I was surprised by the content on technique at the beginning of the book and skipped straight to the shot zone and decision mapping at the end, but even though I've worked with Erik and have been on TST for awhile, there were new things I picked up on the technique side of things.
I'm still letting the decision mapping ideas sink in so I'll comment on that in another post. What intrigued me most was the Separation Value rankings and the practicing plans. Which shots were most important I knew a little from Broadie's work, but LSW distills it down simply. I also used a stat similar to nGIR before reading LSW, I called it close enough to the green in regulation - I always thought it was important. Another one I "made" myself up was up-and across and down. Basically an up and down + 1. LSW confirmed again that this was important.

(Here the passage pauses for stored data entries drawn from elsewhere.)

(** * vectorbt: tolerant float helpers, column grouping and the portfolio drivers

    A shallow embedding of the parts of [vectorbt] that the portfolio
    specification talks about:

    - [vectorbt/utils/math_.py]: the tolerance-aware comparisons and [add_nb];
    - [vectorbt/base/grouping.py]: [get_group_lens_nb] and the [Grouper]
      permission checks;
    - [vectorbt/portfolio/base.py]: the argument preparation of the drivers
      ([from_orders], [from_signals], [from_order_func]) and the derived
      series ([get_asset_value], [get_value]);
    - the from-orders kernel and the series computed from its records,
      which [vectorbt.portfolio.nb] holds and the sources do not include:
      they follow the specification.

    The definitions come first, module by module; the properties follow.

    Python floats are IEEE 754 binary64 numbers and are modelled by Rocq's
    primitive [float], whose operations are the same binary64 operations.
    NumPy integer arrays ([np.int_]) are lists of [Z]; no arithmetic in the
    modelled code can leave the 64-bit range (only counters bounded by the
    array length are incremented). *)

From Stdlib Require Import ZArith Bool Lia Floats.
From stdpp Require Import base list sorting strings gmap.

#[local] Set Warnings "-inexact-float".
#[local] Open Scope Z_scope.

(* ===================================================================== *)
(** * Python exceptions and fallible computations *)
(* ===================================================================== *)

Module Py.

(** The exception classes the modelled code raises, with their message. *)
Inductive exn : Type :=
| ValueError (msg : string)
| TypeError (msg : string)
| KeyError (msg : string)
| IndexError (msg : string).

(** A call either returns a value or raises. *)
Inductive result (A : Type) : Type :=
| Ok (a : A)
| Raise (e : exn).
Arguments Ok {A} a.
Arguments Raise {A} e.

Definition bind {A B} (m : result A) (k : A -> result B) : result B :=
  match m with
  | Ok a => k a
  | Raise e => Raise e
  end.

Definition raises {A} (m : result A) : bool :=
  match m with Ok _ => false | Raise _ => true end.

(** [x ← m; k] sequences two calls and propagates an exception. *)
#[export] Instance result_ret : MRet result := @Ok.
#[export] Instance result_bind : MBind result :=
  fun A B k m => bind m k.

End Py.
Export (hints) Py.

(* ===================================================================== *)
(** * [vectorbt/utils/math_.py] *)
(* ===================================================================== *)

Module Math.

#[local] Open Scope float_scope.

(** [np.isnan], [np.isinf], and [np.sign] on a float. [np.sign] is
    [1.] for a positive argument, [-1.] for a negative one, [0.] for a
    zero and NaN for NaN. *)
Definition isnan (a : float) : bool := negb (a =? a).
Definition isinf (a : float) : bool := abs a =? infinity.
Definition np_sign (a : float) : float :=
  if 0 <? a then 1 else if a <? 0 then -1 else if a =? 0 then 0 else nan.

(** Python's [!=] on floats. *)
Definition fneq (a b : float) : bool := negb (a =? b).

(** Python's builtin [max] on two arguments: the first argument is kept
    unless the second compares greater. *)
Definition py_max (x y : float) : float := if x <? y then y else x.

(** The module globals read from [settings['math']] at import time. They
    are the default arguments of every helper below. *)
Record settings : Type := {
  _use_tol : bool;
  _rel_tol : float;
  _abs_tol : float
}.

(** The values the specification gives for the defaults. *)
Definition default_settings : settings :=
  {| _use_tol := true; _rel_tol := 1e-9; _abs_tol := 1e-12 |}.

Section Helpers.
Variable cfg : settings.

(** [is_close_nb] (lines 16-29). *)
Definition is_close_nb (a b : float) (use_tol : bool)
           (rel_tol abs_tol : float) : bool :=
  if isnan a || isnan b then false
  else if isinf a || isinf b then false
  else if a =? b then true
  else use_tol
       && (abs (a - b) <=? py_max (rel_tol * py_max (abs a) (abs b)) abs_tol).

(** [is_close_or_less_nb] (lines 32-41). The inner call passes
    [rel_tol] and [abs_tol] only, so its [use_tol] is the module
    default. *)
Definition is_close_or_less_nb (a b : float) (use_tol : bool)
           (rel_tol abs_tol : float) : bool :=
  if use_tol && is_close_nb a b (_use_tol cfg) rel_tol abs_tol then true
  else a <? b.

(** [is_less_nb] (lines 44-53). *)
Definition is_less_nb (a b : float) (use_tol : bool)
           (rel_tol abs_tol : float) : bool :=
  if use_tol && is_close_nb a b (_use_tol cfg) rel_tol abs_tol then false
  else a <? b.

(** [is_addition_zero_nb] (lines 56-67). *)
Definition is_addition_zero_nb (a b : float) (use_tol : bool)
           (rel_tol abs_tol : float) : bool :=
  if use_tol then
    if fneq (np_sign a) (np_sign b)
    then is_close_nb (abs a) (abs b) (_use_tol cfg) rel_tol abs_tol
    else is_close_nb (a + b) 0 (_use_tol cfg) rel_tol abs_tol
  else a =? - b.

(** [add_nb] (lines 70-79). *)
Definition add_nb (a b : float) (use_tol : bool)
           (rel_tol abs_tol : float) : float :=
  if use_tol && is_addition_zero_nb a b (_use_tol cfg) rel_tol abs_tol
  then 0
  else a + b.

(** The helpers called with their default arguments. *)
Definition is_close (a b : float) : bool :=
  is_close_nb a b (_use_tol cfg) (_rel_tol cfg) (_abs_tol cfg).
Definition is_close_or_less (a b : float) : bool :=
  is_close_or_less_nb a b (_use_tol cfg) (_rel_tol cfg) (_abs_tol cfg).
Definition is_less (a b : float) : bool :=
  is_less_nb a b (_use_tol cfg) (_rel_tol cfg) (_abs_tol cfg).
Definition is_addition_zero (a b : float) : bool :=
  is_addition_zero_nb a b (_use_tol cfg) (_rel_tol cfg) (_abs_tol cfg).
Definition add (a b : float) : float :=
  add_nb a b (_use_tol cfg) (_rel_tol cfg) (_abs_tol cfg).
End Helpers.

(** ** Sign classes of a pair *)

(** One operand is negative and the other positive. *)
Definition opposite_sign (a b : float) : bool :=
  (a <? 0) && (0 <? b) || (0 <? a) && (b <? 0).

(** Both positive, both negative, or both zero. *)
Definition same_sign (a b : float) : bool :=
  (0 <? a) && (0 <? b) || (a <? 0) && (b <? 0) || (a =? 0) && (b =? 0).

End Math.

(* ===================================================================== *)
(** * [vectorbt/base/grouping.py] *)
(* ===================================================================== *)

Module Grouping.

Import Py.

(** ** [get_group_lens_nb] (lines 73-97) *)

(** The local variables of the loop. [result] is the array allocated by
    [np.empty]; [j] indexes its next free cell. *)
Record loop_state : Type := {
  result : list Z;
  j : nat;
  last_group : Z;
  group_len : Z
}.

(** [result[j] = v]: an index past the end of the array is an error (stdpp's
    insert would leave the list unchanged there). *)
Definition setitem (a : list Z) (k : nat) (v : Z) : Py.result (list Z) :=
  if decide (k < length a)%nat then Ok (<[k := v]> a)
  else Raise (IndexError "index is out of bounds").

Definition not_sorted_msg : string :=
  "Groups must be coherent and sorted (such as [0, 0, 1, 2, 2, ...])".

(** The three statements [result[j] = group_len; j += 1; group_len = 0]. *)
Definition flush (st : loop_state) : Py.result loop_state :=
  r ← setitem (result st) (j st) (group_len st);
  Ok {| result := r; j := S (j st);
        last_group := last_group st; group_len := 0 |}.

(** One iteration of [for i in range(groups.shape[0])]. *)
Definition loop_body (groups : list Z) (i : nat) (st : loop_state)
  : Py.result loop_state :=
  match groups !! i with
  | None => Raise (IndexError "index is out of bounds")
  | Some cur_group =>
      if cur_group <? last_group st then Raise (ValueError not_sorted_msg)
      else
        st ← (if negb (cur_group =? last_group st) then
                st ← (if negb (last_group st =? -1) then flush st else Ok st);
                Ok {| result := result st; j := j st;
                      last_group := cur_group; group_len := group_len st |}
              else Ok st);
        let st := {| result := result st; j := j st;
                     last_group := last_group st;
                     group_len := group_len st + 1 |} in
        if decide (Z.of_nat i = Z.of_nat (length groups) - 1) then flush st
        else Ok st
  end.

I'd say 1/3 to 1/2 of this book is a distillation of what I've been reading and learning from TST and lessons from Golf Evolution instructional wise - it took me years to absorb that info. Some schmuck just getting into golf wanting to get serious will pickup this book and get up to speed to where I am in a day potentially. Okay, maybe not a day, but way, way faster than I did. That's huge, a big jump over a steep learning curve.
Interspersed throughout the book are common "truisms" that are dispelled - about trees, green reading, pro quotes, putting, etc... Plus I love that there are so many stats/numbers/data used to back up ideas. Part of the blurb on the book should read - and how we'll dispel all those silly "nuggets of wisdom" going around.
If I had some nitpicks to pick, I'd wish for an index. It's a short, but dense book though so you don't have to flip that much looking for something. For practicing, it would love for a section detailing how to practice using video/mirrors. Also the parts where wind is talked about. Not sure what a 5% wind is - I guess 5% wind into is 5 yards off your 100yd club for example. Why 5% and not 5mph? And maybe a little more detail about where to get and how to use online weather forecast wind direction. Perhaps talk about online lessons in the instructor section? Another thing is one of the diagrams referred to is not on the member site yet - I think it was something about Aoa.
I see two demographics this book especially satisfies - for someone looking to build a roadmap when getting serious about golf and for someone wanting more from Every Shot Counts - how to use stats without having to know and read about regression analysis to know what to practice and how plot your way around a course.
And like the blurb or something I read somewhere said - there is no book on the market like this - that's true.